児童書


列車はこの闇をぬけて

ディルク・ラインハルト/作 天沼春樹/訳


ページ数: 416ページ
対象年齢: 十代から
発売日:2017年12月28日
ISBN:978-4-19-864536-6
判型/仕様:B6判
定価:本体2,100円+税

 内容紹介

米国に働きに行ったきりの母親を追って、14歳のミゲルは故郷グアテマラを出た。同じように米国を目指す4人の同年代の若者に出会い、ともに貨物列車の屋根に乗ってメキシコを縦断する旅を始める。追いはぎや悪徳警官から逃れ、飢えや寒さに耐えながら旅を続けるうちに、5人の間には、固い友情がうまれるが…? ドイツ児童図書賞にノミネートされ、話題を呼んだYA小説。

 著者プロフィール

ディルク・ラインハルト
1963年ドイツのベルクノイシュタットに生まれる。
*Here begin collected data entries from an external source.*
(** * Food recognition pipeline: a shallow embedding of
      [src/utils/foodRecognition.ts] and of the save handler of
      [src/screens/ResultScreen.tsx], with the properties the
      specification states about them.

    Conventions of the embedding.
    - A JavaScript [number] is an IEEE 754 binary64 value, modelled by
      [spec_float] with precision 53 and maximal exponent 1024.
    - A JavaScript string is a [string]; labels and nutrient names are
      taken to be ASCII text, on which [toLowerCase] maps [A-Z] to [a-z].
    - [async] code is sequential here: every [await] is a call to the
      outside world, which is a record of functions ([World]); a call
      yields a value or throws a [JsError].
    - Effects (console lines, file reads, HTTP requests) are recorded in
      order in a trace, threaded by a small trace-and-exception monad. *)

From Stdlib Require Import List String Ascii Bool ZArith Lia.
From Stdlib Require Import Sorting.Sorted Sorting.Permutation.
From Stdlib Require Import Floats.SpecFloat Numbers.DecimalString.
Import ListNotations.
Open Scope string_scope.

Set Implicit Arguments.

(** ** JavaScript strings *)

Module JsString.

Definition lower_ascii (c : ascii) : ascii :=
  let n := nat_of_ascii c in
  if andb (Nat.leb 65 n) (Nat.leb n 90) then ascii_of_nat (n + 32) else c.

(** [String.prototype.toLowerCase] *)
Fixpoint toLowerCase (s : string) : string :=
  match s with
  | EmptyString => EmptyString
  | String c s' => String (lower_ascii c) (toLowerCase s')
  end.

(** [s.startsWith(k)] *)
Fixpoint startsWith (k s : string) : bool :=
  match k, s with
  | EmptyString, _ => true
  | String _ _, EmptyString => false
  | String a k', String b s' => andb (Ascii.eqb a b) (startsWith k' s')
  end.

(** [s.includes(k)]: [k] occurs in [s] at some position. *)
Fixpoint includes (s k : string) : bool :=
  orb (startsWith k s)
      (match s with
       | EmptyString => false
       | String _ s' => includes s' k
       end).

(** [xs.join(sep)] on an array of strings. *)
Fixpoint join (sep : string) (xs : list string) : string :=
  match xs with
  | [] => ""
  | [x] => x
  | x :: rest => x ++ sep ++ join sep rest
  end.

(** Truthiness of a string: only the empty string is falsy. *)
Definition truthy (s : string) : bool :=
  match s with EmptyString => false | _ => true end.

(** [s || d] on strings. *)
Definition or_else (s d : string) : string :=
  if truthy s then s else d.

End JsString.

(** ** JavaScript numbers *)

Module JsNumber.
Local Open Scope Z_scope.

Definition number := spec_float.

Definition prec : Z := 53.
Definition emax : Z := 1024.

Definition sub : number -> number -> number := SFsub prec emax.
Definition mul : number -> number -> number := SFmul prec emax.
Definition div : number -> number -> number := SFdiv prec emax.

(** An integer literal. *)
Definition of_Z (z : Z) : number := binary_normalize prec emax z 0 false.

(** A decimal literal [n / 10^k], correctly rounded. *)
Definition decimal (n : Z) (k : nat) : number :=
  div (of_Z n) (of_Z (10 ^ Z.of_nat k)).

Definition is_nan (x : number) : bool :=
  match x with S754_nan => true | _ => false end.

(** Truthiness: [NaN], [+0] and [-0] are falsy. *)
Definition truthy (x : number) : bool :=
  match x with
  | S754_nan | S754_zero _ => false
  | _ => true
  end.

Definition zero : number := S754_zero false.

(** [x || 0] *)
Definition or_zero (x : number) : number :=
  if truthy x then x else zero.

(** [x === y] on numbers. *)
Definition strict_eq (x y : number) : bool := SFeqb x y.

(** Well-formed binary64 value. *)
Definition valid (x : number) : bool := valid_binary prec emax x.

End JsNumber.
Import JsNumber.

(** ** [Number.prototype.toFixed] and [encodeURIComponent] *)

Module JsBuiltins.
Local Open Scope Z_scope.

Definition decimal_digits (n : Z) : string :=
  DecimalString.NilZero.string_of_uint (N.to_uint (Z.to_N n)).

Fixpoint zeros (k : nat) : string :=
  match k with O => "" | S k' => String "0" (zeros k') end.

(** The integer [n] for which [n / 10^f - x] is as close to zero as
    possible, the larger one when there are two, for [x = m * 2^e >= 0]. *)
Definition nearest_scaled (f : nat) (m : positive) (e : Z) : Z :=
  let p := 10 ^ Z.of_nat f in
  match e with
  | Zneg k => (2 * Zpos m * p + 2 ^ Zpos k) / (2 * 2 ^ Zpos k)
  | _ => Zpos m * 2 ^ e * p
  end.

(** [x >= 10^21] for [x = m * 2^e]. *)
Definition at_least_1e21 (m : positive) (e : Z) : bool :=
  match e with
  | Zneg k => Z.leb (10 ^ 21 * 2 ^ Zpos k) (Zpos m)
  | _ => Z.leb (10 ^ 21) (Zpos m * 2 ^ e)
  end.

(** Steps 10.b to 10.d of [toFixed]: pad the digits of [n] to at least
    [f + 1] characters and put a point before the last [f]. *)
Definition place_point (f : nat) (n : Z) : string :=
  let m := decimal_digits n in
  let k := String.length m in
  let m := if Nat.leb k f then zeros (f + 1 - k)%nat ++ m else m in
  let k := String.length m in
  if Nat.eqb f 0 then m
  else substring 0 (k - f)%nat m ++ "." ++ substring (k - f)%nat f m.

(** [x.toFixed(f)].  [toString] is [Number::toString], which the
    algorithm defers to for magnitudes of [10^21] and above. *)
Definition toFixed (toString : number -> string) (f : nat) (x : number) : string :=
  match x with
  | S754_nan => "NaN"
  | S754_infinity false => "Infinity"
  | S754_infinity true => "-Infinity"
  | S754_zero _ => place_point f 0
  | S754_finite s m e =>
      let sign := if s then "-" else "" in
      if at_least_1e21 m e
      then sign ++ toString (S754_finite false m e)
      else sign ++ place_point f (nearest_scaled f m e)
  end.

Definition hex_digit (n : nat) : ascii :=
  if Nat.ltb n 10 then ascii_of_nat (48 + n)%nat else ascii_of_nat (55 + n)%nat.
Lemma block_row_spec (i : nat) (st : state) :
  i < q -> Inv i 0 st ->
  Inv (i + 1) 0
    (foldl (fun st j => block_step U V t i j st) st (range 0 q)).
Proof.
  intros Hi H0.
  assert (Inv i (q - 0)
            (foldl (fun st j => block_step U V t i j st) st (range 0 q))) as H.
  { apply (foldl_range_inv (fun j st => Inv i j st)); [done|].
    intros j st' Hj (Hg & Hag & He & Hk & Hl). simpl.
    destruct (block_step_spec i j st') as (F' & -> & Hag' & He'); [lia|lia|done..|].
    split_and!; simpl; [done..| | |].
    - by replace (S j) with (j + 1) by lia.
    - apply Forall_app. split; [done|]. apply Forall_singleton.
      apply valid_key_at; lia.
    - rewrite length_app. simpl. lia. }
  destruct H as (Hg & Hag & (Hr & Hc & He) & Hk & Hl).
  split_and!; [done..| |done|lia].
  split_and!; [done..|]. intros i' j' k Hp Hj' Hk'.
  apply He; [|done..]. destruct Hp as [Hp|[-> Hp]]; [|lia].
  destruct (decide (i' = i)) as [->|]; [right; lia|left; lia].
Qed.

Lemma assemble_spec (st : state) :
  Inv 0 0 st -> Inv q 0 (assemble U V t q st).
Proof.
  intros H0. unfold assemble.
  assert (Inv (q - 0) 0
    (foldl (fun st i => foldl (fun st j => block_step U V t i j st) st (range 0 q))
           st (range 0 q))) as H.
  { apply (foldl_range_inv (fun i st => Inv i 0 st)); [done|].
    intros i st' Hi Hst. simpl.
    replace (S i) with (i + 1) by lia. apply block_row_spec; [lia|done]. }
  by rewrite Nat.sub_0_r in H.
Qed.

(** *** The initial grid and the final read *)

Lemma init_F_lookup (n a b : nat) :
  init_F n !! (a, b) =
  if bool_decide ((a = 0 /\ b <= n) \/ (b = 0 /\ a <= n)) then Some 0%Z else None.
Proof.
  unfold init_F.
  set (P := fun k (F : Grid) => forall a b, F !! (a, b) =
      if bool_decide ((a = 0 /\ b < k) \/ (b = 0 /\ a < k)) then Some 0%Z else None).
  assert (P (n + 1 - 0)
    (foldl (fun (F : Grid) i => <[(0, i) := 0%Z]> (<[(i, 0) := 0%Z]> F)) ∅
           (range 0 (n + 1)))) as H.
  { apply (foldl_range_inv P); subst P; simpl.
    - intros a' b'. rewrite lookup_empty. grid_cases.
    - intros k F Hk IH a' b'.
      destruct (decide ((0, k) = (a', b'))) as [[= <- <-]|Hne1].
      { rewrite lookup_insert_eq. grid_cases. }
      rewrite lookup_insert_ne by done.
      destruct (decide ((k, 0) = (a', b'))) as [[= <- <-]|Hne2].
      { rewrite lookup_insert_eq. grid_cases. }
      rewrite lookup_insert_ne, IH by done. grid_cases.
      all: exfalso; destruct (decide (a' = 0)) as [->|];
        [apply Hne1; f_equal; lia | apply Hne2; f_equal; lia]. }
  subst P. simpl in H.
  rewrite H. grid_cases.
Qed.

Lemma Inv_init : Inv 0 0 (State (init_F (q * t)) grids0 []).
Proof.
  split_and!; simpl; [done| | |done|done].
  - intros [a b] x. rewrite init_F_lookup. case_bool_decide as H; [|done].
    intros [= <-]. unfold Gp, G. simpl.
    destruct H as [[-> _]|[-> _]]; [done|by rewrite lcs_0_r].
  - split_and!.
    + intros b Hb. rewrite init_F_lookup, bool_decide_eq_true_2; [done|lia].
    + intros a Ha. rewrite init_F_lookup, bool_decide_eq_true_2; [done|lia].
    + intros i' j' k [Hp|[_ Hp]]; lia.
Qed.

Lemma last_column_present (F : Grid) (m : nat) :
  has_edges q 0 F -> m <= q * t -> is_Some (F !! (m, q * t)).
Proof.
  intros (Hr & Hc & He) Hm.
  destruct (decide (m = 0)) as [->|Hm0]; [by apply Hr|].
  assert (0 < q) as Hq by (destruct q; simpl in *; lia).
  set (i' := (m - 1) / t). set (k := m - i' * t).
  assert (i' * t <= m - 1) as H1.
  { subst i'. rewrite Nat.mul_comm. apply Nat.Div0.mul_div_le. }
  assert (m - 1 < (i' + 1) * t) as H2.
  { subst i'. pose proof (Nat.mul_succ_div_gt (m - 1) t ltac:(lia)). lia. }
  assert (i' < q) as H3.
  { destruct (decide (i' < q)); [done|]. exfalso.
    assert (q * t <= i' * t) by (apply Nat.mul_le_mono_r; lia). lia. }
  destruct (He i' (q - 1) k ltac:(left; lia) ltac:(lia) ltac:(subst k; lia)) as [H _].
  replace (i' * t + k) with m in H by (subst k; lia).
  by replace (q - 1 + 1) with q in H by lia.
Qed.
End assembly.

(** ** Padding *)

Lemma pow2_loop_spec (fuel p bound : nat) :
  1 <= p -> bound <= p + fuel ->
  bound <= pow2_loop fuel p bound /\
  exists k, pow2_loop fuel p bound = p * 2 ^ k /\ (k = 0 \/ p * 2 ^ (k - 1) < bound).
Proof.
  revert p. induction fuel as [|fuel IH]; intros p Hp Hb; simpl.
  - split; [lia|]. exists 0. simpl. split; [lia|by left].
  - destruct (Nat.ltb_spec p bound) as [Hlt|Hge].
    + destruct (IH (p * 2)) as (H1 & k & Hk & Hmin); [lia..|].
      split; [done|]. exists (S k). split.
      * rewrite Hk. simpl. lia.
      * right. simpl. rewrite Nat.sub_0_r. destruct Hmin as [-> | Hmin].
        -- simpl. lia.
        -- destruct k as [|k]; simpl in *; [lia|]. rewrite Nat.sub_0_r in Hmin. lia.
    + split; [lia|]. exists 0. simpl. split; [lia|by left].
Qed.

(** The loop leaves through its test, at the least power of two that
    is no smaller than both lengths. *)
Lemma padded_length_exit (m n : nat) :
  Nat.max m n <= padded_length m n /\
  exists k, padded_length m n = 2 ^ k /\ (k = 0 \/ 2 ^ (k - 1) < Nat.max m n).
Proof.
  unfold padded_length.
  destruct (pow2_loop_spec (Nat.max m n) 1 (Nat.max m n)) as (H1 & k & Hk & Hmin);
    [lia..|].
  split; [done|]. exists k. rewrite Hk. split; [lia|].
  destruct Hmin as [?|?]; [by left|right; lia].
Qed.

Lemma padded_length_pos (m n : nat) : 0 < padded_length m n.
Proof.
  destruct (padded_length_exit m n) as (_ & k & -> & _).
  pose proof (Nat.pow_nonzero 2 k). lia.
Qed.

Lemma length_ljust (u : list ascii) (w : nat) (c : ascii) :
  length u <= w -> length (ljust u w c) = w.
Proof. intros H. unfold ljust. rewrite length_app, length_replicate. lia. Qed.

Lemma lookup_ljust_l (u : list ascii) (w : nat) (c : ascii) (i : nat) :
  i < length u -> ljust u w c !! i = u !! i.
Proof. intros H. unfold ljust. by apply lookup_app_l. Qed.

Lemma lookup_ljust_r (u : list ascii) (w : nat) (c : ascii) (i : nat) (x : ascii) :
  length u <= i -> ljust u w c !! i = Some x -> x = c.
Proof.
  intros H. unfold ljust. rewrite lookup_app_r by done.
  by intros [-> _]%lookup_replicate.
Qed.

Lemma alphabet_bases x : x ∈ alphabet -> x ∈ bases.
Proof. unfold alphabet, bases. rewrite !elem_of_cons. tauto. Qed.

Lemma alphabet_not_sentinel x : x ∈ alphabet -> x <> "$"%char.
Proof.
  unfold alphabet. intros H ->. rewrite !elem_of_cons, elem_of_nil in H.
  destruct H as [H|[H|[H|[H|[]]]]]; discriminate.
Qed.

Lemma ljust_bases (u : list ascii) (w : nat) :
  Forall (fun x => x ∈ alphabet) u -> Forall (fun x => x ∈ bases) (ljust u w "$").
Proof.
  intros H. unfold ljust. apply Forall_app. split.
  - eapply Forall_impl; [done|]. apply alphabet_bases.
  - apply Forall_replicate. unfold bases. rewrite !elem_of_cons. tauto.
Qed.
(** * Vector database backends of the RAG application

    A shallow embedding of [src/backend/vector_database.py]: the FAISS
    backend with its manual id/position bookkeeping and file persistence,
    the ChromaDB adapter, and the manager that selects between them.

    Conventions.
    - FAISS, ChromaDB and the sentence encoder are libraries outside the
      repository.  The encoder and [faiss.normalize_L2] are parameters of
      the development, functions that give a vector for every text; the
      raw index and the Chroma collection are small reference models of
      their documented behaviour.
    - float32 scores are represented by rationals: the properties below
      depend on the order of scores only.
    - A Python exception is an explicit failure value; a [try/except]
      block that returns [False] becomes a pair (state, [false]) whose
      state keeps every mutation performed before the exception.
    - The raw index refuses vectors that are not of its dimension, and a
      write to the file system may raise: both are part of the model,
      the second as a plan of the outcomes of the saves to come. *)

From Stdlib Require Import QArith DecimalString DecimalZ.
From stdpp Require Import gmap strings list fin_maps sorting.

Open Scope Z_scope.
Open Scope string_scope.
Open Scope list_scope.

(** ** Python helpers *)

(** [str(n)] for an integer: the decimal numeral, with a leading minus
    sign for negative numbers. *)
Definition py_str (z : Z) : string := NilEmpty.string_of_int (Z.to_int z).

(** [str.lower()] on the ASCII letters.  No character outside ASCII
    lowers to a letter of ["chroma"] or ["faiss"], so the comparisons of
    [_create_database] come out as in Python for every string. *)
Definition lower_ascii (c : Ascii.ascii) : Ascii.ascii :=
  let n := Ascii.nat_of_ascii c in
  if (Nat.leb 65 n && Nat.leb n 90)%bool then Ascii.ascii_of_nat (n + 32)%nat else c.

Fixpoint lower (s : string) : string :=
  match s with
  | String.EmptyString => String.EmptyString
  | String.String c s' => String.String (lower_ascii c) (lower s')
  end.

(** Truth value of a string: only the empty string is falsy. *)
Definition truthy (s : string) : bool :=
  match s with String.EmptyString => false | _ => true end.

(** Insertion-ordered dictionaries with string keys, as Python's [dict]:
    assigning to an existing key keeps its place, a new key goes last. *)
Module PyDict.
Section Dict.
Context {V : Type}.

Fixpoint get (d : list (string * V)) (k : string) : option V :=
  match d with
  | [] => None
  | (k', v) :: d' => if String.eqb k k' then Some v else get d' k
  end.

Definition contains (d : list (string * V)) (k : string) : bool :=
  match get d k with Some _ => true | None => false end.

Fixpoint set (d : list (string * V)) (k : string) (v : V) : list (string * V) :=
  match d with
  | [] => [(k, v)]
  | (k', v') :: d' =>
      if String.eqb k k' then (k', v) :: d' else (k', v') :: set d' k v
  end.

(** [del d[k]]; the caller has checked that [k] is present. *)
Fixpoint remove (d : list (string * V)) (k : string) : list (string * V) :=
  match d with
  | [] => []
  | (k', v) :: d' => if String.eqb k k' then d' else (k', v) :: remove d' k
  end.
ミュンスター大学で歴史学の博士号を取り、同大学で研究員を勤めた後、フリージャーナリスト、コピーライターなどの仕事のかたわら、作家として活動を始める。考古学と歴史の知識をもとにした「アナスタシア・クルーズ」シリーズ(未訳)で児童書の作家としてデビュー。ナチスのヒトラーユーゲントに対抗した若者たちを描いた「エーデルワイス海賊団」(未訳)で話題を呼ぶ。「列車はこの闇をぬけて」は、2016年にドイツ児童図書賞最終候補となり、2年に一度だけ贈られる他文化の受容と寛容さを促す本に与えられるフリードリヒ・ゲルステッカー賞を受賞した。

 著者プロフィール

天沼春樹
1953年埼玉県川越市生まれ。中央大学大学院博士課程修了。中央大学文学部兼任講師。著書に「水に棲む猫」(日本児童文芸家協会賞受賞)、「夢みる飛行船―イカロスからツェッペリンまで」(時事通信社)、「アントンベリーのながいたび」(鈴木出版)など。訳書に「フェリックスとお金の秘密」(徳間書店)、「リックとリック」(ほるぷ出版)など多数。